KRT10 Gene

KRT10 (KRT10 stands for keratin 10) is a protein coding gene located on chromosome 17q21.2.

Diseases associated with KRT10 include:

• Congenital reticular ichthyosiform erythroderma (CRIE - OMIM: 609165).
• Superficial epidermolytic ichthyosis (SEI - OMIM:146800)
• Epidermolytic ichthyosis (EI-OMIM: 113800)
• Autosomal recessive epidermolytic ichthyosis (AREI - OMIM 113800) (Vodo D et al (2018).
• Epidermolytic nevus (OMIM: 113800)

This gene encodes a member of the type I (acidic) cytokeratin family, which belongs to the intermediate filament (IF) protein superfamily. Keratins are heteropolymeric structural proteins that form the intermediate filament. These filaments, together with actin microfilaments and microtubules, form the cytoskeleton of epithelial cells. Mutations in this gene are associated with keratinopathic ichthyosis. The KRT10 gene is located within a cluster of keratin family members on chromosome 17q21.

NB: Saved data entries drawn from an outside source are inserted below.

Lemma Opaque_Kind_other (o : reflect.Opaque) :
  let k := reflect.Opaque_Kind o in
  k <> reflect.String /\ k <> reflect.Int /\ k <> reflect.Ptr
  /\ k <> reflect.Struct /\ k <> reflect.Slice /\ k <> reflect.Array.
Proof. destruct o; simpl; repeat split; discriminate. Qed.

Lemma isText_inv (v : Value) : isText v -> exists s, v = VString s.
Proof.
  unfold isText. destruct v; simpl; try discriminate; eauto.
  intros H. destruct (Opaque_Kind_other o) as (H1 & _). contradiction.
Qed.

Lemma isInteger_inv (v : Value) : isInteger v -> exists i, v = VInt i.
Proof.
  unfold isInteger. destruct v; simpl; try discriminate; eauto.
  intros H. destruct (Opaque_Kind_other o) as (_ & H1 & _). contradiction.
Qed.

Lemma isSequence_inv (v : Value) :
  isSequence v ->
  (exists k elems, v = VSlice k elems) \/ (exists k, v = VNilSlice k)
  \/ (exists k elems, v = VArray k elems).
Proof.
  unfold isSequence. destruct v; simpl; intros [H | H];
    try discriminate; eauto.
  - destruct (Opaque_Kind_other o) as (_ & _ & _ & _ & H1 & _). contradiction.
  - destruct (Opaque_Kind_other o) as (_ & _ & _ & _ & _ & H1). contradiction.
Qed.

Ltac invert_kind H :=
  first
    [ apply isText_inv in H; destruct H as [? ->]
    | apply isInteger_inv in H; destruct H as [? ->]
    | apply isSequence_inv in H;
      destruct H as [(? & ? & ->) | [(? & ->) | (? & ? & ->)]] ].

(** A value that is neither text, sequence nor integer: what the rules
    see of it is only that its kind is none of theirs. *)
Lemma other_kind_inv (v : Value) :
  ~ isText v -> ~ isSequence v ->
  (exists p, v = VPtr p) \/ (exists fs, v = VStruct fs)
  \/ (exists i, v = VInt i) \/ (exists o, v = VOpaque o).
Proof.
  unfold isText, isSequence. intros HT HS.
  destruct v; simpl in *; eauto 6.
  - exfalso; apply HT; reflexivity.
  - exfalso; apply HS; left; reflexivity.
  - exfalso; apply HS; left; reflexivity.
  - exfalso; apply HS; right; reflexivity.
Qed.

(** On a sequence the rules look at [value.Len()] only. *)
Lemma getLenValidationFunc_sequence (n : Z) (v : Value) :
  isSequence v ->
  getLenValidationFunc n v
  = if negb (reflect.Len v =? n) then Some (errors_New "invalid length")
    else None.
Proof. intros H. invert_kind H; reflexivity. Qed.

(** C4: the [len] rule succeeds on a text iff its rune count (not its
    byte length) is [n], succeeds on a sequence iff its element count is
    [n], fails with the length error otherwise, and returns the
    invalid-field-type error for a value of any other kind.  On the
    UTF-8 encoding of a sequence of code points the rune count is the
    number of code points. *)
Theorem getLenValidationFunc_spec (n : Z) :
  (forall s,
      (getLenValidationFunc n (VString s) = None
       <-> utf8.RuneCountInString s = n)
      /\ (utf8.RuneCountInString s <> n ->
          getLenValidationFunc n (VString s)
          = Some (errors_New "invalid length")))
  /\ (forall v, isSequence v ->
      (getLenValidationFunc n v = None <-> reflect.Len v = n)
      /\ (reflect.Len v <> n ->
          getLenValidationFunc n v = Some (errors_New "invalid length")))
  /\ (forall v, ~ isText v -> ~ isSequence v ->
      getLenValidationFunc n v = Some (invalidFieldType lenTag))
  /\ (forall runes, Forall scalarValue runes ->
      (getLenValidationFunc n (VString (encode runes)) = None
       <-> Z.of_nat (List.length runes) = n)).
Proof.
  assert (Htext : forall s,
             getLenValidationFunc n (VString s) = None
             <-> utf8.RuneCountInString s = n).
  { intros s. unfold getLenValidationFunc.
    destruct (Z.eqb_spec (utf8.RuneCountInString s) n); simpl;
      split; congruence. }
  split; [| split; [| split]]; cycle 3.
  { intros runes H. rewrite Htext, (RuneCountInString_encode runes H).
    reflexivity. }
  - intros s. unfold getLenValidationFunc.
    destruct (Z.eqb_spec (utf8.RuneCountInString s) n); simpl; split;
      try (split; congruence); congruence.
  - intros v H. rewrite (getLenValidationFunc_sequence n v H).
    destruct (Z.eqb_spec (reflect.Len v) n); simpl; split;
      try (split; congruence); congruence.
  - intros v HT HS.
    destruct (other_kind_inv v HT HS) as [[? ->] | [[? ->] | [[? ->] | [? ->]]]];
      reflexivity.
Qed.

Lemma measure_kinds (v : Value) :
  (isText v \/ isSequence v \/ isInteger v) <-> measure v <> None.
Proof.
  split.
  - intros [H | [H | H]]; invert_kind H; discriminate.
  - unfold isText, isSequence, isInteger.
    destruct v; simpl; intros H; auto; contradiction.
Qed.

(** The measure of a well-formed text is its number of code points. *)
Lemma measure_encode (runes : list Z) :
  Forall scalarValue runes ->
  measure (VString (encode runes)) = Some (Z.of_nat (List.length runes)).
Proof.
  intros H. simpl. rewrite (RuneCountInString_encode runes H). reflexivity.
Qed.

Lemma measure_other (v : Value) :
  measure v = None ->
  (exists p, v = VPtr p) \/ (exists fs, v = VStruct fs)
  \/ (exists o, v = VOpaque o).
Proof. destruct v; simpl; intros H; try discriminate; eauto. Qed.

Microbial infection: KRT10 acts as a mediator of S.aureus adherence to desquamated nasal epithelial cells via clfB and thus may play a role in nasal infection. Furthermore, KRT10 binds S.pneumoniae PsrP and mediates adherence of the bacteria to lung cell lines. Reduction of KRT10 keratin decreases adherence, whereas overexpression increases adherence.

1. Covaciu C et al (2010) Lethal autosomal recessive epidermolytic ichthyosis due to a novel donor splice-site mutation in KRT10. Br J Dermatol162:1384-1387.
2. March OP et al (2019) Gene Editing-Mediated Disruption of Epidermolytic Ichthyosis-Associated KRT10 Alleles Restores Filament Stability in Keratinocytes. J Invest Dermatol 139:1699-1710.e6.
3. Vodo D et al (2018) Recessive epidermolytic ichthyosis results from loss of keratin 10 expression, regardless of the mutation location. Clin Exp Dermatol 43:187-190.